Uruguay diversifies energy mix with 530 MW combined-cycle-gas-power plant

Thursday, December 20th 2012 - 20:38 UTC
Full article 32 comments
Hydro is the main source of power in Uruguay Hydro is the main source of power in Uruguay

The Inter-American Development Bank (IDB) has approved a loan for 200 million dollars to Uruguay to help finance the construction of a 530 MW combined-cycle gas power plant to help diversify the country's energy mix in an environmentally sustainable manner.

The new plant with a total cost of 740 million dollars will reduce the vulnerability of the country’s energy system in years when low rainfall affects hydroelectric generation.

The loan will finance construction of the combined-cycle Punta del Tigre “B” power plant, complementary works, and support for an environmental management program for the National Electricity Generation and Transmission Authority (UTE), a decentralized state agency charged with ensuring sustainable electrical service in Uruguay.

The Punta del Tigre “B” plant, which will be the country’s first combined-cycle facility, will be built on the same site as Punta del Tigre “A” plant. The site is served by a gas pipeline from the Cruz del Sur pipeline, which will be connected to a future re-gasification plant that will supply natural gas to the new plant. The plant is located in Colonia Wilson, Department of San Jose, 40 km. west of Montevideo.

The total investment in the construction of the Punta del Tigre “B” plant is 741.2 million. Also participating in the project are the Andean Development Corporation, with 180 million; Germany’s KfW, with 70 million; and UTE, with 291.2 million. The winner of the bidding process was Korea’s Hyundai.

The IDB loan for 200 million has a term of 25 years, a grace period of five years, and an interest rate based on LIBOR.

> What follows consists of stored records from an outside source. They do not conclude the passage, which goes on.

(** Storing a count does not fail after the policy has been read. *)
Lemma store_refcnt_ok pol i d n p : check_handle (kc_lhandle conf) = Ok tt -> n <> [] -> kp_policy pol = Some n -> kd_policies d !! n = Some p ->
  store_refcnt conf pol i d = (Ok tt, set_policies <[n := set_refcnt (uint32 (kp_policy_refcnt pol + i)) p]> d).
Proof.
  intros HC Hn Hp HL. unfold store_refcnt, kadm5_modify_policy_internal, sbind, CHECK_HANDLE, sret. rewrite HC. cbn [with_refcnt kp_policy]. rewrite Hp.
  unfold refuse, sret. rewrite bool_decide_eq_false_2 by done. unfold lookup_policy. cbn [negb guard]. 
  change (has_bit KADM5_REF_COUNT KADM5_POLICY) with false. cbn [negb guard]. rewrite HL. unfold policy_members.
  change (has_bit KADM5_REF_COUNT KADM5_PW_MIN_LIFE) with false. change (has_bit KADM5_REF_COUNT KADM5_PW_MIN_LENGTH) with false.
  change (has_bit KADM5_REF_COUNT KADM5_PW_MIN_CLASSES) with false. change (has_bit KADM5_REF_COUNT KADM5_PW_HISTORY_NUM) with false.
  change (has_bit KADM5_REF_COUNT KADM5_PW_MAX_LIFE) with false. change (has_bit KADM5_REF_COUNT KADM5_REF_COUNT) with true.
  cbn [andb negb guard obind]. reflexivity.
Qed.

End library.

(** ** Counting the users of a policy *)

Abbreviation princ_map := (gmap (list octet) (krb5_db_entry_new * option osa_princ_ent)).
Abbreviation policy_map := (gmap (list octet) osa_policy_ent).

(** The policy of an entry *)
Definition policy_in (adb : osa_princ_ent) : option (list octet) := if has_bit (adb_aux_attributes adb) KADM5_POLICY then adb_policy adb else None.
Definition has_policy (name : list octet) (x : krb5_db_entry_new * option osa_princ_ent) : bool := bool_decide ((x.2 ≫= policy_in) = Some name).

Definition users (pr : princ_map) (name : list octet) : Z := Z.of_nat (size (filter (fun kx => has_policy name kx.2 = true) pr)).

Definition counted (name : list octet) (x : option (krb5_db_entry_new * option osa_princ_ent)) : Z :=
  match x with Some x => Z.b2z (has_policy name x) | None => 0 end.

Lemma users_delete pr k name : users (delete k pr) name = users pr name - counted name (pr !! k).
Proof.
  unfold users, counted. rewrite map_filter_delete. destruct (pr !! k) as [x|] eqn:EL.
  - destruct (has_policy name x) eqn:EH.
    + rewrite map_size_delete. rewrite (proj2 (map_lookup_filter_Some _ _ _ x)) by done.
      assert (0 < size (filter (fun kx => has_policy name kx.2 = true) pr))%nat; [|cbn; lia].
      apply Nat.neq_0_lt_0. intros H0. apply map_size_empty_inv in H0.
      assert (HN : filter (fun kx => has_policy name kx.2 = true) pr !! k = Some x) by (by apply map_lookup_filter_Some).
      by rewrite H0, lookup_empty in HN.
    + rewrite delete_id; [cbn; lia|]. apply map_lookup_filter_None. right. intros y Hy. rewrite EL in Hy. injection Hy as <-. cbn. by rewrite EH.
  - rewrite delete_id; [lia|]. apply map_lookup_filter_None. by left.
Qed.

Lemma users_insert_new pr k x name : pr !! k = None -> users (<[k := x]> pr) name = users pr name + Z.b2z (has_policy name x).
Proof.
  intros EL. unfold users. destruct (has_policy name x) eqn:EH.
  - rewrite map_filter_insert_True by (cbn; exact EH). rewrite map_size_insert_None; [cbn; lia|]. apply map_lookup_filter_None. by left.
  - rewrite map_filter_insert_False by (cbn; by rewrite EH). rewrite delete_id by done. cbn. lia.
Qed.

Lemma users_insert pr k x name : users (<[k := x]> pr) name = users pr name - counted name (pr !! k) + Z.b2z (has_policy name x).
Proof. rewrite <- insert_delete_eq, users_insert_new by apply lookup_delete_eq. by rewrite users_delete. Qed.

Lemma users_range pr name : 0 <= users pr name <= Z.of_nat (size pr).
Proof. unfold users. pose proof (map_size_filter (fun kx => has_policy name kx.2 = true) pr). lia. Qed.

(** ** The invariant *)

Section invariant.
Context `{P : Platform} `{St : Stack} (conf : kadm_config) (clock : nat -> outcome error_code Z) (get : outcome error_code (list octet)).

Uruguay’s power production has not kept pace with the strong growth of its economy in recent years besides the fact that most of its energy is hydroelectric (80%) and erratic rainfall, probably because of climate change, has made the whole system more vulnerable to peaks and troughs.

An Argentine company Electroingenieria has appealed the bidding process, since it was the first choice. However on a thorough review of conditions, the Argentine group did not comply with the condition of having built three similar gas power plants in the last fifteen years.

A second IDB loan of 70 million dollars was awarded to Uruguay to finance the Urban Mobility Plan for Montevideo. The funds should help finance a fast 25 kilometres corridor, and its surrounding infrastructure from the Carrasco airport to downtown Montevideo.

In 2012 the IDB has awarded ten loans to Uruguay totalling 440 million dollars.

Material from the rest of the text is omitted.